--- Material supplied ---
★ ★ ★
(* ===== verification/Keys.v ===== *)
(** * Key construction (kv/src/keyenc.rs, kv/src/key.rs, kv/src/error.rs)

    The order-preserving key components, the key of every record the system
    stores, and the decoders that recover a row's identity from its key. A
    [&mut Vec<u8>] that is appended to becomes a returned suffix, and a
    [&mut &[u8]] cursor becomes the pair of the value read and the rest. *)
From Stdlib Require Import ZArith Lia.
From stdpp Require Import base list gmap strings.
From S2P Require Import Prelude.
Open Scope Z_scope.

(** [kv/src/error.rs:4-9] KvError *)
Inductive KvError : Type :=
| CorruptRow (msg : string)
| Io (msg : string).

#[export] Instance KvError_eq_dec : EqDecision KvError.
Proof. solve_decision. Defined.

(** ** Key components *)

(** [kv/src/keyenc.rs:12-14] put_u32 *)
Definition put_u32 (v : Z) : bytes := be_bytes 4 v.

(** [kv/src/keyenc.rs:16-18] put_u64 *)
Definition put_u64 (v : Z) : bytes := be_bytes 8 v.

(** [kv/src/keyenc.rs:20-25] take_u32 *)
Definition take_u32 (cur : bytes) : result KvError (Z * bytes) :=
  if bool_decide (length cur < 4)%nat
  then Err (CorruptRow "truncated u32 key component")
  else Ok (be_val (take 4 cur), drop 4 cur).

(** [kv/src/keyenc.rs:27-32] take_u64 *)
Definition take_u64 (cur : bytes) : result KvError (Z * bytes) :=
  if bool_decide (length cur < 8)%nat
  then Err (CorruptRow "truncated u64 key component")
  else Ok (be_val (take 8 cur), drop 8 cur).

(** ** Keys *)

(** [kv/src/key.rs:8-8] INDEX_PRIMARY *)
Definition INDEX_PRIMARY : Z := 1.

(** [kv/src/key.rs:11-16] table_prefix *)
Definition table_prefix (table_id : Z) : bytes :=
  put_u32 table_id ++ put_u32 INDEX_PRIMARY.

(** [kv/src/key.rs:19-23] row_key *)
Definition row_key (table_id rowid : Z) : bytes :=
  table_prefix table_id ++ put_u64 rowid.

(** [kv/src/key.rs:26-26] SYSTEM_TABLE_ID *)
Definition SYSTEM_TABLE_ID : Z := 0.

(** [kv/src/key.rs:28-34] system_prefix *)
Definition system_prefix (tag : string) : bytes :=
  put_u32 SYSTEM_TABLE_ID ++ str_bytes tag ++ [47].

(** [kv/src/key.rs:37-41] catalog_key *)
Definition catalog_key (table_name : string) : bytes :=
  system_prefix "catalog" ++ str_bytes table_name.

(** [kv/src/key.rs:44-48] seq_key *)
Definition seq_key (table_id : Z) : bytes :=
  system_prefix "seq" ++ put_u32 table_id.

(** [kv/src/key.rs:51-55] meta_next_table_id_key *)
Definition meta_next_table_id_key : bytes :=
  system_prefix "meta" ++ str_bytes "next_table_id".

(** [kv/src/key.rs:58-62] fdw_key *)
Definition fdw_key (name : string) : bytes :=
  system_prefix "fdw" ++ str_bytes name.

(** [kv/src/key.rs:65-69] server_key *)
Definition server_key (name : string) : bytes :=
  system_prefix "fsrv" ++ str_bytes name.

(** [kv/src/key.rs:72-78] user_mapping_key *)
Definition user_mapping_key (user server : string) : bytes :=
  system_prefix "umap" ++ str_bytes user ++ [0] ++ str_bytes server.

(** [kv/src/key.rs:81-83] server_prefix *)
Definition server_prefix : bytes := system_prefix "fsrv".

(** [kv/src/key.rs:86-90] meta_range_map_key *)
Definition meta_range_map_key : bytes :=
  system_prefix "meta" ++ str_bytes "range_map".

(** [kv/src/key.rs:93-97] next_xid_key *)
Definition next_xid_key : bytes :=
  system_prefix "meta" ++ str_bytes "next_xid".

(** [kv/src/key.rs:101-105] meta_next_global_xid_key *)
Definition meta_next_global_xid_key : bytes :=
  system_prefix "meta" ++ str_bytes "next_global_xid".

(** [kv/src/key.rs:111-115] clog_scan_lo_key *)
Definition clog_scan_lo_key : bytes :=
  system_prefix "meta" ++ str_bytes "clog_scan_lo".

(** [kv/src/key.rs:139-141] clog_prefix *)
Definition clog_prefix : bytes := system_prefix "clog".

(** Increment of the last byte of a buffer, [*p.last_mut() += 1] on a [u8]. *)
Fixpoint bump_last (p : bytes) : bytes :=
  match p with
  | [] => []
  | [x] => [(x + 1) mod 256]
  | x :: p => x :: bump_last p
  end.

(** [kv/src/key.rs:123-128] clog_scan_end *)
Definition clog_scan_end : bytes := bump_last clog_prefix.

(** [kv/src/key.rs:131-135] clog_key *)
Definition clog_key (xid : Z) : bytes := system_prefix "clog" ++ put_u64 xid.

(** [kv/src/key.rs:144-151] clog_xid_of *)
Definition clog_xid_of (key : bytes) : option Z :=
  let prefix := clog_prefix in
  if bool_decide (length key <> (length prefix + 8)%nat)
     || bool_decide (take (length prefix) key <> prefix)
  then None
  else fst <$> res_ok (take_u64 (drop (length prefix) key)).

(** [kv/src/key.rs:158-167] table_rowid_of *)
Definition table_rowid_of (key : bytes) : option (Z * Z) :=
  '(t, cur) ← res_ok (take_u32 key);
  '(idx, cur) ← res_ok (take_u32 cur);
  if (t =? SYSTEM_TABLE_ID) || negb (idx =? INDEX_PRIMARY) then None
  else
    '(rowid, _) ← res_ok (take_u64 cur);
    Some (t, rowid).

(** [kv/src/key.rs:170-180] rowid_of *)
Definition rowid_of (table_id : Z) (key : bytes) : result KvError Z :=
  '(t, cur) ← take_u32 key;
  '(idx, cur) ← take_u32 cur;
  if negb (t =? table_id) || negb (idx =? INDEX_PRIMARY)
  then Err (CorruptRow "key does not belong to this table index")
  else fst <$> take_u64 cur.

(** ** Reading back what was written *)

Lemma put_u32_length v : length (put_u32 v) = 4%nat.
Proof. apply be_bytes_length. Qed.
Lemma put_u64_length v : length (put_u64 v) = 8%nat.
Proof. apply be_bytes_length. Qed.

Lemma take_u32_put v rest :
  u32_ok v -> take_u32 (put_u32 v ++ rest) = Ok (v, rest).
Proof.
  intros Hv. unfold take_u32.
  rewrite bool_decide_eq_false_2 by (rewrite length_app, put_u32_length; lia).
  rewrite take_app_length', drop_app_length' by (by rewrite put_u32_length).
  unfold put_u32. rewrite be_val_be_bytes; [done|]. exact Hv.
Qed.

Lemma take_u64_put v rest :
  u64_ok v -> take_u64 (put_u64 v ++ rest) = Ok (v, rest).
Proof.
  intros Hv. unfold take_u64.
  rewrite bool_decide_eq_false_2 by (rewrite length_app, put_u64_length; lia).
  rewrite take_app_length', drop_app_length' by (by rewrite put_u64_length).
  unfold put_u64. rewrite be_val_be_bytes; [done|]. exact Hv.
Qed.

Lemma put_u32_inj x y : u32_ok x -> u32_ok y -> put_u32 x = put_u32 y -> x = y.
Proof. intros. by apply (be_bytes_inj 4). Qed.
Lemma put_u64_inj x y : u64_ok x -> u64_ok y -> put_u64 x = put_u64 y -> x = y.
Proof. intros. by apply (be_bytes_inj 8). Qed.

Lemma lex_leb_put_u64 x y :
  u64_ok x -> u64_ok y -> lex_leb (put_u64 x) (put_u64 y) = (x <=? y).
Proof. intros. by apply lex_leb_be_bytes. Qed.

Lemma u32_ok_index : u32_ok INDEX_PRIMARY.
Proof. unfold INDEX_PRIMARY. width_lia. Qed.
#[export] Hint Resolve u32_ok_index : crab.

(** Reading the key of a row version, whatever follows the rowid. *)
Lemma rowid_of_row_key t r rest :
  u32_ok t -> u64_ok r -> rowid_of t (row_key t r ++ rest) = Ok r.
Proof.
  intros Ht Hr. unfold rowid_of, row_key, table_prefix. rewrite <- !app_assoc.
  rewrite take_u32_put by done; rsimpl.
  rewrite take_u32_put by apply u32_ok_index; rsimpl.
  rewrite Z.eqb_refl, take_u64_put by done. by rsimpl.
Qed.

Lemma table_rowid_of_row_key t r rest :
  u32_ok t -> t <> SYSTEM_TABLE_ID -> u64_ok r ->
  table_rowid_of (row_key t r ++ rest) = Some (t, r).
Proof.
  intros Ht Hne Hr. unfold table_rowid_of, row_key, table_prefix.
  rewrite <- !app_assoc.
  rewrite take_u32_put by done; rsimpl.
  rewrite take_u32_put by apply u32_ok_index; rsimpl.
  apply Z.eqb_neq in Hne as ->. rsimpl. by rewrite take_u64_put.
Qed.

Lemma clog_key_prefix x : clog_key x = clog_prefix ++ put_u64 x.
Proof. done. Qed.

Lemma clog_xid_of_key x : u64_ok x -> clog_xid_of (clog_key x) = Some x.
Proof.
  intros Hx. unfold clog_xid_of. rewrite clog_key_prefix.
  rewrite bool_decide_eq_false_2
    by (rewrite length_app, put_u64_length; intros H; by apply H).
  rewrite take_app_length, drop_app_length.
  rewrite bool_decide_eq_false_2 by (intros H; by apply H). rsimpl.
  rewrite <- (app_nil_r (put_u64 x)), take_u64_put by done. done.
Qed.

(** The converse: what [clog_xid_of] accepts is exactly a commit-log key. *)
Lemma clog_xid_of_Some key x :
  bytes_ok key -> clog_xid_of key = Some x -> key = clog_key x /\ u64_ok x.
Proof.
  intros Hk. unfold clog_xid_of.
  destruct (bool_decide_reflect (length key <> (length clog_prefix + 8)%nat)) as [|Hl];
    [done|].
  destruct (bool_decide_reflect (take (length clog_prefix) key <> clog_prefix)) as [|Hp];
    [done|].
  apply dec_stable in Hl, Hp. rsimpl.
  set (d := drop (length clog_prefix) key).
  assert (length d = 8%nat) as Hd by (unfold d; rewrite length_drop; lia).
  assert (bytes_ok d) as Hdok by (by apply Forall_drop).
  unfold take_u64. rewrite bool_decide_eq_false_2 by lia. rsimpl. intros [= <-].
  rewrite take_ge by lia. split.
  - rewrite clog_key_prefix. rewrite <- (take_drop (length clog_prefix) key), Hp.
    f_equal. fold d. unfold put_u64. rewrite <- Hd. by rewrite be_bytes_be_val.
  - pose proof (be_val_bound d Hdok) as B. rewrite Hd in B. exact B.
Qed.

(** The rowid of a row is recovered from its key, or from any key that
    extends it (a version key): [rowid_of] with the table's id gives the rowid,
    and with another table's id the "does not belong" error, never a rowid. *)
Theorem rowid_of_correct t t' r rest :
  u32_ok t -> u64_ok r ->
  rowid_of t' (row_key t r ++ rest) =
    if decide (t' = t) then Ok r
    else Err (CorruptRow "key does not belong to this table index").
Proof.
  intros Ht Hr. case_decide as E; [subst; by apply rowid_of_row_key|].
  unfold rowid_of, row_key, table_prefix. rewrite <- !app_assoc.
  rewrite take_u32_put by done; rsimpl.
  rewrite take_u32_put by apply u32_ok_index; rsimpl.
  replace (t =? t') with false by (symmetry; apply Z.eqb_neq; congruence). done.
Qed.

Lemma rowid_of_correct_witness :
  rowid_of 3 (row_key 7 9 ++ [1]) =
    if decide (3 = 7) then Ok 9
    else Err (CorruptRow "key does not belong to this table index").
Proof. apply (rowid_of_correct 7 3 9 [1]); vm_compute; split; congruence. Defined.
★ ★ ★
--- Task details ---
Go through the listing above and write out exactly the lines starting with the one holding "Definition table_rowid_of (key" and running through the one holding "(by rewrite put_u32_length).", ends included, and no others.

--- Exercise response ---
Definition table_rowid_of (key : bytes) : option (Z * Z) :=
  '(t, cur) ← res_ok (take_u32 key);
  '(idx, cur) ← res_ok (take_u32 cur);
  if (t =? SYSTEM_TABLE_ID) || negb (idx =? INDEX_PRIMARY) then None
  else
    '(rowid, _) ← res_ok (take_u64 cur);
    Some (t, rowid).

(** [kv/src/key.rs:170-180] rowid_of *)
Definition rowid_of (table_id : Z) (key : bytes) : result KvError Z :=
  '(t, cur) ← take_u32 key;
  '(idx, cur) ← take_u32 cur;
  if negb (t =? table_id) || negb (idx =? INDEX_PRIMARY)
  then Err (CorruptRow "key does not belong to this table index")
  else fst <$> take_u64 cur.

(** ** Reading back what was written *)

Lemma put_u32_length v : length (put_u32 v) = 4%nat.
Proof. apply be_bytes_length. Qed.
Lemma put_u64_length v : length (put_u64 v) = 8%nat.
Proof. apply be_bytes_length. Qed.

Lemma take_u32_put v rest :
  u32_ok v -> take_u32 (put_u32 v ++ rest) = Ok (v, rest).
Proof.
  intros Hv. unfold take_u32.
  rewrite bool_decide_eq_false_2 by (rewrite length_app, put_u32_length; lia).
  rewrite take_app_length', drop_app_length' by (by rewrite put_u32_length).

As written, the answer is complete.